19. The Life Cycle of Stars, continued • Some supernovas form neutron stars and black holes. • If the core that remains after a supernova has a mass of 1.4 to 3 solar masses, the remnant can become a neutron star. • If the leftover core has a mass that is greater than three solar masses, it will collapse to form a black hole. • black hole:an object so massive and dense that not even light can escape its gravity

20. The Life Cycle of Stars, continued • The H-R diagram shows how stars evolve. • The vertical line on an H-R diagram indicates brightness in absolute magnitude. • The horizontal line on the H-R diagram indicates temperature. • Most stars appear in a diagonal line called the main sequence. • As stars age and pass through different stages, their positions on the H-R diagram change. • The sun is currently a main-sequence star. • http://www.youtube.com/watch?v=846-lVjLz1w&feature=related#watch-main-area

23. Life of a Star:

24. H-R Diagram

25. Visual Concept: Types of Stars

26. Question: • What process is the source of a star’s energy? A. Nuclear Fission B. Convection C. Radiation D. Nuclear Fusion

27. Key Ideas • How are stars formed? • How can we learn about stars if they are so far away? • What natural cycles do stars go through?

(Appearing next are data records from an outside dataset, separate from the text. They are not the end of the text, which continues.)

(* ===== verification/Octuplet.v ===== *)
(** Octuplets of koalabear elements, their serialization and the Poseidon2
    Merkle-Damgard hasher: [prover/utils/types/field_koalaoctuplet.go], the
    padding and integer formats of [prover/utils/types/common.go], and
    [prover/crypto/poseidon2_koalabear/poseidon2.go].

    The field is the third-party package gnark-crypto: [KoalaField] lists the
    operations the code calls and [KoalaFieldLaws] what their documentation says
    of them, in terms of the canonical value of an element (an integer below the
    modulus).  The compression function [vortex.CompressPoseidon2] is an argument.
    [Digest] and [DigestOrder] are the interface that the accumulator uses. *)
From stdpp Require Import vector.
From S2P Require Import Prelude.

(** ** Interfaces *)

(** [2^31 - 2^24 + 1]. *)
Definition koala_modulus : Z := 2130706433.

Class KoalaField (F : Type) := {
  kf_eq_dec :: EqDecision F;
  kf_val : F -> Z;                              (* the canonical value *)
  kf_zero : F;                                  (* field.Element{} *)
  negativeOne : F;                              (* field.NewFromString("-1") *)
  kf_Bytes : F -> list Z;                       (* Element.Bytes *)
  kf_SetBytesCanonical : list Z -> option F;    (* Element.SetBytesCanonical *)
  kf_Cmp : F -> F -> Z                          (* Element.Cmp *)
}.

Class KoalaFieldLaws (F : Type) `{KoalaField F} : Prop := {
  kf_val_range x : 0 <= kf_val x < koala_modulus;
  kf_val_inj x y : kf_val x = kf_val y -> x = y;
  kf_val_zero : kf_val kf_zero = 0;
  kf_val_negativeOne : kf_val negativeOne = koala_modulus - 1;
  kf_Bytes_spec x : kf_Bytes x = be_bytes 4 (kf_val x);
  kf_SetBytes_some b :
    length b = 4%nat -> Forall is_byte b -> be_value b < koala_modulus ->
    exists x, kf_SetBytesCanonical b = Some x /\ kf_val x = be_value b;
  kf_SetBytes_none b :
    length b = 4%nat -> Forall is_byte b -> koala_modulus <= be_value b ->
    kf_SetBytesCanonical b = None;
  kf_Cmp_spec x y : kf_Cmp x y = Z.sgn (kf_val x - kf_val y)
}.

(** What the accumulator needs of a digest: equality, the zero and the maximal
    digests, and a comparison. *)
Class Digest (O : Type) := {
  d_eq_dec :: EqDecision O;
  d_zero : O;
  d_max : O;
  d_cmp : O -> O -> Z
}.

(** The comparison is the order of an injective numbering. *)
Class DigestOrder (O : Type) `{Digest O} := {
  d_num : O -> Z;
  d_num_inj x y : d_num x = d_num y -> x = y;
  d_cmp_num x y : d_cmp x y = Z.sgn (d_num x - d_num y);
  d_zero_max : d_num d_zero < d_num d_max
}.

(** ** Padding *)

Inductive io_error :=
| ErrLength (n : nat)
| ErrNotCanonical (segment : list Z)
| ErrShortBuffer (n : nat).

(** [LeftPadded]: every two bytes are preceded by two zero bytes. *)
Fixpoint left_padded (b : list Z) : list Z :=
  match b with
  | x :: y :: b => 0 :: 0 :: x :: y :: left_padded b
  | _ => []
  end.

Definition LeftPadded (b : list Z) : outcome io_error (list Z) :=
  if negb (length b mod 2 =? 0)%nat then Panic else Ok (left_padded b).

Definition LeftPadded48Zeros (b : list Z) : outcome io_error (list Z) :=
  if negb (length b =? 16)%nat then Panic else Ok (replicate 48 0 ++ b).
(** ** Changing a value *)

Lemma links_set_value d i t (v : V) :
  links_ok d -> d !! i = Some t -> i <> 0 -> i <> 1 -> links_ok (<[i := CopyWithVal t v]> d).
Proof.
  intros Hd Ht H0 H1.
  assert (forall k t', <[i := CopyWithVal t v]> d !! k = Some t' ->
    exists t0, d !! k = Some t0 /\ hk t' = hk t0 /\ prev t' = prev t0 /\ next t' = next t0) as Hold.
  { intros k t' [[<- <-]|[Hne Hk]]%lookup_insert_Some; eauto 10. }
  assert (forall k t0, d !! k = Some t0 ->
    exists t', <[i := CopyWithVal t v]> d !! k = Some t' /\ HKey (open t') = HKey (open t0) /\ prev t' = prev t0 /\ next t' = next t0) as Hnew.
  { intros k t0 Hk. destruct (decide (k = i)) as [->|Hne].
    - rewrite lookup_insert_eq. simplify_eq. eauto 10.
    - rewrite lookup_insert_ne by done. eauto 10. }
  assert (forall k t0 t', <[i := CopyWithVal t v]> d !! k = Some t' -> HKey (open t') = HKey (open t0) -> hk t' = hk t0) as Hh
    by (intros k t0 t' _ E; by apply hk_eq).
  constructor.
  - destruct (lk_head d Hd) as (t0 & Hk & Hz & Hp). destruct (Hnew _ _ Hk) as (t' & ? & ? & ? & ?).
    exists t'. naive_solver congruence.
  - destruct (lk_tail d Hd) as (t0 & Hk & Hz & Hp). destruct (Hnew _ _ Hk) as (t' & ? & ? & ? & ?).
    exists t'. naive_solver congruence.
  - intros k t' Hk. destruct (Hold _ _ Hk) as (t0 & Hk0 & -> & _). by apply (lk_range d Hd k).
  - intros j k tj tk (tj0 & Hj & -> & _)%Hold (tk0 & Hk & -> & _)%Hold. by apply (lk_inj d Hd).
  - intros k t' (t0 & Hk & Hhk & Hp & Hn)%Hold Hk1. destruct (lk_next d Hd _ _ Hk Hk1) as (tn & H2 & H3 & H4 & H5).
    destruct (Hnew _ _ H2) as (tn' & Hn1 & Hn2 & Hn3 & Hn4). exists tn'. rewrite Hn.
    pose proof (Hh _ _ _ Hn1 Hn2) as E. rewrite Hhk, E. split_and!; [done|congruence|done|].
    intros j tj (tj0 & Hj & -> & _)%Hold. by apply (H5 j).
  - intros k t' (t0 & Hk & Hhk & Hp & Hn)%Hold Hk0. destruct (lk_prev d Hd _ _ Hk Hk0) as (tp & H2 & H3 & H4).
    destruct (Hnew _ _ H2) as (tp' & Hn1 & Hn2 & Hn3 & Hn4). exists tp'. rewrite Hp. split_and!; [done|congruence|done].
  - intros k t' [[<- <-]|[Hne Hk]]%lookup_insert_Some Hk0 Hk1; cbn.
    + split; [|done]. by apply (lk_tuple d Hd i t).
    + by apply (lk_tuple d Hd k).
Qed.

(** ** Inserting an entry between two neighbours *)
Section Insert.
Context (d : gmap Z (KVOpeningTuple O K V)) (im ip n : Z) (tm tp tn : KVOpeningTuple O K V).
Hypotheses (Hd : links_ok d) (Hm : d !! im = Some tm) (Him : im <> 1) (Hip : next tm = ip)
  (Hp : d !! ip = Some tp) (Hn : d !! n = None)
  (Htn : open tn = mkLeaf im ip (hashKey (t_Key tn)) (hashVal (t_Value tn)))
  (Hlt : hk tm < hk tn < hk tp).

Definition data_inserted : gmap Z (KVOpeningTuple O K V) :=
  <[ip := tuple_CopyWithPrev tp n]> (<[n := tn]> (<[im := tuple_CopyWithNext tm n]> d)).

Lemma inserted_facts : prev tp = im /\ gap d (hk tm) (hk tp) /\ im <> ip /\ im <> n /\ ip <> n.
Proof.
  destruct (lk_next d Hd im tm Hm Him) as (t & Ht & Hpr & Hl & Hg). rewrite Hip in Ht. simplify_eq.
  split_and!; [done|done| |congruence|congruence]. intros E. rewrite E in Hm. simplify_eq. lia.
Qed.

Lemma inserted_lookup k t :
  data_inserted !! k = Some t <->
  (k = ip /\ t = tuple_CopyWithPrev tp n) \/ (k = n /\ t = tn) \/
  (k = im /\ t = tuple_CopyWithNext tm n) \/ (k <> ip /\ k <> n /\ k <> im /\ d !! k = Some t).
Proof.
  destruct inserted_facts as (_ & _ & H1 & H2 & H3). unfold data_inserted.
  rewrite !lookup_insert_Some. split; [naive_solver|].
  intros [[-> ->]|[[-> ->]|[[-> ->]|(? & ? & ? & ?)]]]; naive_solver.
Qed.

Lemma inserted_old k t :
  data_inserted !! k = Some t -> k = n /\ t = tn \/ exists t0, d !! k = Some t0 /\ hk t = hk t0.
Proof. rewrite inserted_lookup. naive_solver. Qed.

Lemma inserted_new k t0 :
  d !! k = Some t0 -> exists t, data_inserted !! k = Some t /\ hk t = hk t0 /\
    (k <> ip -> prev t = prev t0) /\ (k <> im -> next t = next t0).
Proof.
  intros Hk. destruct inserted_facts as (_ & _ & H1 & H2 & H3).
  destruct (decide (k = ip)) as [->|]; [|destruct (decide (k = im)) as [->|]].
  - exists (tuple_CopyWithPrev tp n). rewrite inserted_lookup. naive_solver.
  - exists (tuple_CopyWithNext tm n). rewrite inserted_lookup. naive_solver.
  - exists t0. rewrite inserted_lookup. assert (k <> n) by congruence. naive_solver.
Qed.

(** A gap of the old entries with other bounds than the neighbours is a gap of
    the new ones. *)
Lemma inserted_gap k t a b :
  d !! k = Some t -> k <> im -> hk t = a -> gap d a b -> gap data_inserted a b.
Proof.
  intros Hk Hne <- Hg j tj Hj. destruct (inserted_old _ _ Hj) as [[-> ->]|(t0 & Ht0 & ->)]; [|by apply (Hg j)].
  destruct inserted_facts as (_ & Hgm & _). destruct (Hg _ _ Hm) as [H1|H1]; [|lia].
  destruct (Hgm _ _ Hk) as [H2|H2]; [|lia].
  destruct Hne. apply (lk_inj d Hd _ _ _ _ Hk Hm). lia.
Qed.

Lemma inserted_gap_new : gap data_inserted (hk tm) (hk tn) /\ gap data_inserted (hk tn) (hk tp).
Proof.
  destruct inserted_facts as (_ & Hgm & _).
  split; intros j tj Hj; destruct (inserted_old _ _ Hj) as [[-> ->]|(t0 & Ht0 & ->)]; try lia;
    destruct (Hgm _ _ Ht0); lia.
Qed.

28. How are stars formed? • Stars are formed from clouds of dust and gas, or nebulas, and go through different stages as they age.

29. How can we learn about stars if they are so far away? • The telescope allowed astronomers to study stars in more detail for the first time.

30. What natural cycles do stars go through? • In a way that is similar to other natural cycles, stars are born, go through various stages of development, and eventually die.